Transfer von Finanzrisiken:


(aus Economist (16.08.03)

Der Transfer von Kredit- und Finanzrisiken hat sich in der Krise und durch die Krise weiter beschleunigt. In den letzten zwei Jahren hat zum Beispiel die Deutsche Bank ihre Kredite um rund 40% von 281 Milliarden Euro auf 165 Milliarden Euro reduziert. (Economist, 16.08.03) Und Warum? "The reason is not hard to find. Loans produce on average only half the 15% return on equity that banks and their shareholders demand these days." (Economist, 16.08.03). Obwohl die Profitraten angesichts weltweiter Überkapazitäten in wichtigen Produktionsbereichen schrumpfen, wollen Banken möglichst mehr als den Durchschnittsprofit machen.

Aber welches kapitalistische Unternehmen will das nicht? Seitdem auch Finanzdienstleistungen als "Derivate" als Waren verkauft werden, wandert der Schwarze Niedrigprofit-Peter von Hand zu Hand. Ebenso wie die tickenden Bomben von faulen Krediten von einem Unternehmen zum anderen wandern. Sofern die Finanzhändler ihre "heiße Ware" wieder loswerden, machen sie damit ein Geschäft. Bei wem die faulen Kredite dann hängen bleiben, der muss bluten. Man kann diesen Finanzkreislauf "Kettenbriefsystem" nennen oder "Pyramidensystem". Aber auch Grimms Märchen vom "Hans im Glück", der über mehrere Stationen einen Goldklumpen gegen einen Stein tauscht, liest sich als Parabel des heutigen Finanzsystems.
"In jeder Aktienschwindelei weiß jeder, dass das Unwetter einmal einschlagen muss, aber jeder hofft, dass es das Haupt seines Nächsten trifft, nachdem er selbst den Goldregen aufgefangen und in Sicherheit gebracht hat. Nach mir die Sintflut! ist der Wahlruf jedes Kapitalisten und jeder Kapitalistennation." Karl Marx, Kapital I. MEW 23: 285.

Soweit nicht der kapitalistische Staat eingreift - wie in Japan, aber auch in Berlin - und für die faulen Kredite aus Steuergeldern aufkommt, bleiben die Risiken an den kleineren Marktteilnehmern hängen: "A worrying factor for regulators is that a good chunk of that credit insurance has been provided by smaller, regional banks, which may have misjudged the risk as well as the price put on it." (Economist, 16.08.03)
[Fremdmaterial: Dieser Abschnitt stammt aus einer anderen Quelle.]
(** Freeing a loose console file by hand, as [task_register] does. *)
Lemma kfree_file_ok z k f w :
  kinv (add_file f z) k -> f ∉ lo_file z -> f ∉ lo_raw z -> k_files k !! f = Some (mkFile FD_CONSOLE 0 w) ->
  wp (kfree_file f) (fun _ k' => kinv z k' /\ same_tasks k k' /\ k_files k' = delete f (k_files k)) k.
Proof.
  intros H Hf Hr Hx. unfold kfree_file. apply wp_bind, wp_modify.
  eapply wp_mono; [apply (kfree_raw_ok z); [by eapply kinv_drop_console | done] |].
  intros [] k' [H' E]. split; [done |]. rewrite E. done.
Qed.

(** A parent that creation may consult. *)
Definition parent_ok k (id : Z) : Prop :=
  id = TASK_NO_PARENT \/ 0 <= id < k_num k /\ exists t, k_tasks k !! znth 0 (k_tab k) id = Some t.

Lemma register_undo_ok z k p f1 f2 w1 w2 :
  kinv (add_raw p (if f1 =? 0 then (if f2 =? 0 then z else add_file f2 z)
                   else if f2 =? 0 then add_file f1 z else add_file f2 (add_file f1 z))) k ->
  p ∉ lo_raw z -> (f1 <> 0 -> f1 ∉ lo_file z /\ f1 <> p /\ f1 ∉ lo_raw z /\ k_files k !! f1 = Some (mkFile FD_CONSOLE 0 w1)) ->
  (f2 <> 0 -> f2 ∉ lo_file z /\ f2 <> f1 /\ f2 <> p /\ f2 ∉ lo_raw z /\ k_files k !! f2 = Some (mkFile FD_CONSOLE 0 w2)) ->
  wp ((if f1 =? 0 then mret tt else kfree_file f1) ;; (if f2 =? 0 then mret tt else kfree_file f2) ;;
      kfree_raw p ;; mret (-1)) (fun id k' => id = -1 /\ kinv z k' /\ same_tasks k k') k.
Proof.
  intros H Hp H1 H2. apply wp_bind.
  assert (wp (if f1 =? 0 then mret tt else kfree_file f1) (fun _ k' =>
    kinv (add_raw p (if f2 =? 0 then z else add_file f2 z)) k' /\ same_tasks k k' /\
    (f2 <> 0 -> k_files k' !! f2 = Some (mkFile FD_CONSOLE 0 w2))) k) as Hstep.
  { destruct (Z.eqb_spec f1 0) as [-> | Hz1].
    - apply wp_ret. split; [done |]. split; [done |]. by intros (_ & _ & _ & _ & ?)%H2.
    - destruct (H1 Hz1) as (A1 & A2 & A3 & A4).
      assert (kinv (add_file f1 (add_raw p (if f2 =? 0 then z else add_file f2 z))) k) as H'.
      { destruct (f2 =? 0); [exact H |]. unfold add_raw, add_file in *; simpl in *.
        replace ({[f1]} ∪ ({[f2]} ∪ lo_file z)) with ({[f2]} ∪ ({[f1]} ∪ lo_file z)) by set_solver +. exact H. }
      eapply wp_mono; [apply (kfree_file_ok (add_raw p (if f2 =? 0 then z else add_file f2 z)) k f1 w1 H') |].
      + destruct (Z.eqb_spec f2 0); [done |]. destruct (H2 n) as (_ & ? & _). simpl. set_solver +A1 H0.
      + destruct (f2 =? 0); simpl; set_solver +A2 A3.
      + done.
      + intros [] k' (K1 & K2 & K3). split; [done |]. split; [done |].
        intros Hz2. destruct (H2 Hz2) as (_ & Hne & _ & _ & E). rewrite K3. by rewrite lookup_delete_ne. }
  eapply wp_mono; [exact Hstep |]. clear Hstep. intros [] k1 (K1 & S1 & F1). apply wp_bind.
  assert (wp (if f2 =? 0 then mret tt else kfree_file f2) (fun _ k' => kinv (add_raw p z) k' /\ same_tasks k k') k1) as Hstep.
  { destruct (Z.eqb_spec f2 0) as [-> | Hz2]; [done |]. destruct (H2 Hz2) as (A1 & A2 & A3 & A4 & _).
    eapply wp_mono; [apply (kfree_file_ok (add_raw p z) k1 f2 w2); [done | done | simpl; set_solver +A3 A4 | by apply F1] |].
    intros [] k' (K2 & K3 & _). split; [done |]. by eapply same_tasks_trans. }
  eapply wp_mono; [exact Hstep |]. clear Hstep. intros [] k2 (K2 & S2). apply wp_bind.
  eapply wp_mono; [by apply (kfree_raw_ok z) |]. intros [] k3 (K3 & E3). apply wp_ret.
  split; [done |]. split; [done |]. eapply same_tasks_trans; [done |]. by apply mach_only_same_tasks.
Qed.
(** A loose file that may be absent. *)
Definition opt_file (d : Z) (z : loose) : loose := if d =? 0 then z else add_file d z.

Lemma opt_file_as d a z : opt_file d (add_as a z) = add_as a (opt_file d z).
Proof. unfold opt_file. by destruct (d =? 0). Qed.

Lemma opt_file_comm d e z : opt_file d (opt_file e z) = opt_file e (opt_file d z).
Proof.
  unfold opt_file. destruct (d =? 0), (e =? 0); try done. unfold add_file; simpl. f_equal. set_solver +.
Qed.

Lemma opt_file_pipe d z : lo_pipe (opt_file d z) = lo_pipe z.
Proof. unfold opt_file. by destruct (d =? 0). Qed.

Section Create.
Context {M : Type} {mach : Machine M} {laws : MachineLaws M}.
Implicit Types k : kernel M.

(** What creation keeps of the machine's way back to ring 3. *)
Definition keeps k k' : Prop :=
  k_running k' = k_running k /\ k_idling k' = k_idling k /\ (in_user k -> in_user k').

Lemma keeps_refl k : keeps k k.
Proof. done. Qed.
Lemma keeps_trans k1 k2 k3 : keeps k1 k2 -> keeps k2 k3 -> keeps k1 k3.
Proof. intros (A1 & A2 & A3) (B1 & B2 & B3). split; [congruence |]. split; [congruence | auto]. Qed.
Lemma keeps_sim k k' : sim_tasks k k' -> keeps k k'.
Proof.
  intros S. pose proof S as ((_ & _ & C3 & C4) & _). split; [done |]. split; [done |].
  by apply in_user_sim.
Qed.
Lemma keeps_same k k' : same_tasks k k' -> keeps k k'.
Proof. intros. by apply keeps_sim, same_tasks_sim. Qed.
Lemma keeps_mach k k' : mach_only k k' -> keeps k k'.
Proof. intros. by apply keeps_same, mach_only_same_tasks. Qed.
Lemma keeps_grows z k k' : kinv z k -> grows k k' -> keeps k k'.
Proof.
  intros H (A1 & A2 & A3 & A4 & A5 & A6 & A7). split; [done |]. split; [done |].
  intros (Hr & t & Ht & Hs). split; [congruence |]. destruct (ki_cur _ _ H Hr) as (Hc & _).
  rewrite A1, A6 by done. destruct (A7 _ _ Ht) as (t' & Ht' & Hsim).
  exists t'. split; [done |]. by apply (task_sim_same _ _ Hsim).
Qed.
Lemma keeps_rest k k' : keeps k k' -> kinv none k' -> at_rest k -> at_rest k'.
Proof. intros (A1 & A2 & A3) H' (H & HU & Hid). split; [done |]. split; [auto | congruence]. Qed.

Lemma in_user_with_fd k p t i f : k_tasks k !! p = Some t -> in_user k -> in_user (with_fd k p t i f).
Proof.
  intros Hp (Hr & tc & Htc & Hs). split; [done |]. unfold with_fd; simpl.
  destruct (decide (znth 0 (k_tab k) (k_current k) = p)) as [E | Hne].
  - rewrite E in *. simplify_eq. rewrite lookup_insert_eq. by eexists.
  - rewrite lookup_insert_ne by done. by exists tc.
Qed.

(** ** Duplicated descriptors *)

Definition files_kept k k' : Prop := forall g, is_Some (k_files k !! g) -> is_Some (k_files k' !! g).

Lemma source_fd_ok k fd w :
  kinv none k -> (fd = -1 \/ in_user k) ->
  wp (source_fd fd w) (fun x k' => k' = k /\
    match x with inl _ => True | inr f => f = 0 \/ is_Some (k_files k !! f) end) k.
Proof.
  intros H Hfd. unfold source_fd. destruct (Z.eqb_spec fd (-1)); [split; [done | by left] |].
  destruct Hfd as [| HU]; [done |]. pose proof HU as (Hr & _). apply wp_bind, (current_task_ok none); [done | done |].
  intros t Ht _ _ _ _. destruct (_ || _) eqn:Eb; [done |]. zbool.
  apply wp_bind. eapply wp_fds_get; [done | lia |].
  destruct (Z.eqb_spec (znth 0 (t_fds t) fd) 0); [done |].
  destruct (ki_own _ _ H (znth 0 (k_tab k) (k_current k)) fd (znth 0 (t_fds t) fd)) as [[x Hx]%elem_of_dom _].
  { exists t. split; [done |]. split; [lia | done]. }
  apply wp_bind. eapply wp_get_file; [done |].
  destruct (Bool.eqb _ _); apply wp_ret; [| done]. split; [done |]. right. by exists x.
Qed.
Die Gesamtwirkung des Transfers von Kreditrisiken ist also fatal: Die Finanzrisiken und faulen Kredite, die sich in der heutigen weltweiten Krise anhäufen, verschwinden nur aus dem Blickfeld der Manager und Ökonomen, nicht aus dem kapitalistischen Wirtschaftskreislauf.
In den Bilanzen der großen Konzerne, also an der Oberfläche des Wirtschaftsgeschehens sieht alles normal und gesund aus. Unter dieser künstlich geglätteten Oberfläche bauen sich jedoch kollabierende Kräfte auf, die die zerstörerische Gewalt einer Tsunami-Welle erreichen werden.

"Wodurch überwindet die Bourgeoisie Krisen? Einerseits durch die erzwungene Vernichtung einer Masse von Produktivkräften; andererseits durch die Eroberung neuer Märkte und die gründlichere Ausbeutung der alten Märkte. Wodurch also? Dadurch, dass sie allseitigere und gewaltigere Krisen vorbereitet und die Mittel, den Krisen vorzubeugen, vermindert.“ K. Marx, Kommunistisches Manifest, MEW 4, 468.